- _EXERCISE OBJECTIVE_:
One line at a time, check the entries below for the word "eapply", and copy each line that has it.

- _Saved data entries_:
━━━━━━━━

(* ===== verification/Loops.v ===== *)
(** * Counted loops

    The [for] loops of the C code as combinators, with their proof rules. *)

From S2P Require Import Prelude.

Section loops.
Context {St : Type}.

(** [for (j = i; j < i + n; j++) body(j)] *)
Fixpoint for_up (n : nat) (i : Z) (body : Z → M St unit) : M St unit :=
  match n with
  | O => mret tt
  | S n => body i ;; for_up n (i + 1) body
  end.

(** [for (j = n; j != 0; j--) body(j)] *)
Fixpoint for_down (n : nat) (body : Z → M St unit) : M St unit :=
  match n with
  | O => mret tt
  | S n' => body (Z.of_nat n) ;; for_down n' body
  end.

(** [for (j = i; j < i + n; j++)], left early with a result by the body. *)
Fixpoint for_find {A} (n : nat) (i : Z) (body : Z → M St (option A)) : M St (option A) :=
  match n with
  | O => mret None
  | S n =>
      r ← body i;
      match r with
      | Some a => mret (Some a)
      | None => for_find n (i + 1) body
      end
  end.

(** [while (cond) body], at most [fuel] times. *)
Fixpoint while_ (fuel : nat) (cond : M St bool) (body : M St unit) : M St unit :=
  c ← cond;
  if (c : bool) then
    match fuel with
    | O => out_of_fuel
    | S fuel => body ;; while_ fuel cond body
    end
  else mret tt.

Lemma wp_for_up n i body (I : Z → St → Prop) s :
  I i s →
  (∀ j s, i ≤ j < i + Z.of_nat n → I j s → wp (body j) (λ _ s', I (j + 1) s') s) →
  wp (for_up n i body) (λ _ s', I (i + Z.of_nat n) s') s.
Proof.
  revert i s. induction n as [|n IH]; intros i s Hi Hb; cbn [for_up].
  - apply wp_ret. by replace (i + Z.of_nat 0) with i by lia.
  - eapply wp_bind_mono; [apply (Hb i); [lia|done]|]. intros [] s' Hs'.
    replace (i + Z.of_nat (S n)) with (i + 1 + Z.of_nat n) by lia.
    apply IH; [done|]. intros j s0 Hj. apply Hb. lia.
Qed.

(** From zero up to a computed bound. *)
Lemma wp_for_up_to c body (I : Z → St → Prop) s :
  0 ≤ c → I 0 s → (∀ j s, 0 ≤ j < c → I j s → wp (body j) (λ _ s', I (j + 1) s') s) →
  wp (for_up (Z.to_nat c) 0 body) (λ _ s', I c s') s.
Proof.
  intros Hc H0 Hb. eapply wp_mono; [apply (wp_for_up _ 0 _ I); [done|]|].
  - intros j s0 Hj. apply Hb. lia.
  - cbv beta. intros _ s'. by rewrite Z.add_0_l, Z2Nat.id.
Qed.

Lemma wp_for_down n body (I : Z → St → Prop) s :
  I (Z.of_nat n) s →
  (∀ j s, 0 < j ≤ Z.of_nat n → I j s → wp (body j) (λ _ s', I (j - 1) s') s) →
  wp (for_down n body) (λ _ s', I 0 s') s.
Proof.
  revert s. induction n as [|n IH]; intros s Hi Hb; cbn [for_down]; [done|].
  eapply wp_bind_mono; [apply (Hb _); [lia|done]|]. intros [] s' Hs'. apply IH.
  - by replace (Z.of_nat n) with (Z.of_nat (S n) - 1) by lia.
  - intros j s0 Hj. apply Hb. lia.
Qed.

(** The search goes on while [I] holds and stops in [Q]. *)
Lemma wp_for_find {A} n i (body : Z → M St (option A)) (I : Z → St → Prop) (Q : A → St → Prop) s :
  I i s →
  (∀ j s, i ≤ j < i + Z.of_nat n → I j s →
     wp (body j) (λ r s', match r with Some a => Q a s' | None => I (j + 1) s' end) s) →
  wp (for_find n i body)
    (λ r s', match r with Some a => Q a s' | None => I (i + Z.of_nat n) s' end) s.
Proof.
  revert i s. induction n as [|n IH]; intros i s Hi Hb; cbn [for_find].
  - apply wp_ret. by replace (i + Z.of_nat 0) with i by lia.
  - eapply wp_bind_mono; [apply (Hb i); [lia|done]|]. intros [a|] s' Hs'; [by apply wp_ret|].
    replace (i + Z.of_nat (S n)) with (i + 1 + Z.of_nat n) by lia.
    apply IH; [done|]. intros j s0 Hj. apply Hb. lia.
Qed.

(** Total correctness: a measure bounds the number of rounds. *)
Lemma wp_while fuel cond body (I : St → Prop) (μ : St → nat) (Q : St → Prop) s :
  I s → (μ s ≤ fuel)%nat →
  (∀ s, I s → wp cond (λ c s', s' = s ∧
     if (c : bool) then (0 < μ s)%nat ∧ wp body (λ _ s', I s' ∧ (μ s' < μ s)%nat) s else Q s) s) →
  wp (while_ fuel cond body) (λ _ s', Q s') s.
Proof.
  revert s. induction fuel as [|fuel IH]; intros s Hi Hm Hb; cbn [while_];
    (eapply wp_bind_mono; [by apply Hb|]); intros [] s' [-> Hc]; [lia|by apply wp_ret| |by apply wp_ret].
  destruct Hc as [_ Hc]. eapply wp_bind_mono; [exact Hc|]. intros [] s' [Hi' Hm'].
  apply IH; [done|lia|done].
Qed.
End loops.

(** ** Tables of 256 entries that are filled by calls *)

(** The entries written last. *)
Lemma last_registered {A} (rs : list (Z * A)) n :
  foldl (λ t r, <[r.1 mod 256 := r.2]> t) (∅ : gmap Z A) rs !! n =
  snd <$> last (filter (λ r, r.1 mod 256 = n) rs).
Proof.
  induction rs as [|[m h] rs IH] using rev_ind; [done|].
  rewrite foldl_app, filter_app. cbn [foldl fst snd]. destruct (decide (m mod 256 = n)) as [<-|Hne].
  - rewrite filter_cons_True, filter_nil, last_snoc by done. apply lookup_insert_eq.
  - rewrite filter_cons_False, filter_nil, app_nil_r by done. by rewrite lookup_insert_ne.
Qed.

━━━━━━━━

- _ANSWER SPACE_:
  - eapply wp_bind_mono; [apply (Hb i); [lia|done]|]. intros [] s' Hs'.
  intros Hc H0 Hb. eapply wp_mono; [apply (wp_for_up _ 0 _ I); [done|]|].
  eapply wp_bind_mono; [apply (Hb _); [lia|done]|]. intros [] s' Hs'. apply IH.
  - eapply wp_bind_mono; [apply (Hb i); [lia|done]|]. intros [a|] s' Hs'; [by apply wp_ret|].
    (eapply wp_bind_mono; [by apply Hb|]); intros [] s' [-> Hc]; [lia|by apply wp_ret| |by apply wp_ret].
  destruct Hc as [_ Hc]. eapply wp_bind_mono; [exact Hc|]. intros [] s' [Hi' Hm'].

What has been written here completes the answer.